I love Accelerated Reader. Almost as much as I love my dog.
Can you relate to this – you take your students to the library full of the thrill of knowing you’re just about to expose a whole class to the joys of reading. “Look at all these books,” you enthuse, “there’s something for everyone.” Then you knowledgeably quote Frank Serafini: “There is no such thing as a child who hates to read; there are only children who haven’t found the right book.” You picture yourself as Robin Williams in the Dead Poets’ Society and as you turn to see their lit up delighted faces, you notice that they have their backs to the books and are chatting about something totally irrelevant. “Come on, choose a book,” you cajole. To your horror, Candice and Ferrari reach out behind them without even looking and turn to the MIDDLE of the books and carry on talking.

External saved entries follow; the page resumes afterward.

(** * MySQL to PostgreSQL table copy: a shallow embedding of
      [copy-table-mysql-to-postgres.js]

    The development follows the source file top to bottom: the string
    primitives of JavaScript that the script relies on, the type mapper
    ([convertDataType], [convertDefaultValue]), the schema builder
    ([createPostgreSQLTable]), the streaming batch copy
    ([copyTableDataStream]), the verifier ([verifyData]) and the orchestrator
    ([copyTable]).

    Numbers that count rows are natural numbers, timestamps are integers
    (milliseconds), and the quantities of the progress line, which the script
    computes with JavaScript's double-precision arithmetic, are Rocq's
    primitive binary64 floats.  The two database servers and the clock are
    the environment: they are modelled by oracles gathered in [Env], and the
    script's own mutable state is threaded explicitly. *)

From Stdlib Require Import ZArith Ascii String DecimalString DecimalNat.
From Stdlib Require Import PrimFloat SpecFloat FloatOps Uint63.
From stdpp Require Import base gmap strings list fin_maps.

Local Open Scope nat_scope.

(** ** JavaScript string primitives *)

Module JsString.

(** [c.toLowerCase()] on one UTF-16 unit, restricted to the ASCII letters:
    bytes outside [A-Z] are left alone. *)
Definition lower_ascii (c : ascii) : ascii :=
  let n := nat_of_ascii c in
  if (65 <=? n) && (n <=? 90) then ascii_of_nat (n + 32) else c.

Fixpoint toLowerCase (s : string) : string :=
  match s with
  | EmptyString => EmptyString
  | String c s' => String (lower_ascii c) (toLowerCase s')
  end.

(** [s.includes(sub)]: [sub] occurs somewhere in [s]. *)
Fixpoint includes (s sub : string) : bool :=
  String.prefix sub s ||
  match s with
  | EmptyString => false
  | String _ s' => includes s' sub
  end.

(** The rest of [s] after the prefix [p], if [s] starts with [p]. *)
Fixpoint strip_prefix (p s : string) : option string :=
  match p, s with
  | EmptyString, _ => Some s
  | String a p', String b s' =>
      if Ascii.eqb a b then strip_prefix p' s' else None
  | String _ _, EmptyString => None
  end.

(** The character class [\d]. *)
Definition is_digit (c : ascii) : bool :=
  let n := nat_of_ascii c in (48 <=? n) && (n <=? 57).

Fixpoint all_digits (s : string) : bool :=
  match s with
  | EmptyString => true
  | String c s' => is_digit c && all_digits s'
  end.

(** The greedy [\d*] at the head of [s] and what follows it. *)
Fixpoint span_digits (s : string) : string * string :=
  match s with
  | EmptyString => (EmptyString, EmptyString)
  | String c s' =>
      if is_digit c
      then let '(d, r) := span_digits s' in (String c d, r)
      else (EmptyString, s)
  end.

(** [(\d+)] followed by the literal [close], anchored at the head of [s].
    The literal never starts with a digit in this file, so the greedy run is
    the only candidate and no backtracking is needed. *)
Definition digits_then (close : string) (s : string) : option (string * string) :=
  let '(d, r) := span_digits s in
  match d with
  | EmptyString => None
  | String _ _ =>
      match strip_prefix close r with
      | Some r' => Some (d, r')
      | None => None
      end
  end.

(** Decimal rendering of a number inside a template literal. *)
Definition of_nat (n : nat) : string := NilZero.string_of_uint (Nat.to_uint n).
Definition of_Z (z : Z) : string := NilZero.string_of_int (Z.to_int z).

(** [arr.join(sep)]. *)
Fixpoint join (sep : string) (l : list string) : string :=
  match l with
  | [] => EmptyString
  | [x] => x
  | x :: l' => x +:+ sep +:+ join sep l'
  end.

End JsString.

Import JsString.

Eventually you have the whole class settled with a book each. Dani even has his turned the right way up, now you’ve pointed it out to him. Sofee and Angel have had their maths homework removed from behind the books and Zacc and Tyler have agreed to read a very thin book.
Ahh, you’re convinced that twenty minutes of complete absorption will follow and you’ll have converted all 30 students into readers for life. Two minutes later, Zacc and Tyler claim they have finished their books. “But you can’t have finished already!” you protest. They are adamant, so you find them two more skinny books. Meanwhile, Tia and Davina say their book is boring and want to change it. Lee’s just realised he’s already read the one he has and the ever-ambitious Quentin admits he really doesn’t understand what is happening in “The Great Gatsby”.
Reality hits you square in the face.
Before Accelerated Reader, this was my reality.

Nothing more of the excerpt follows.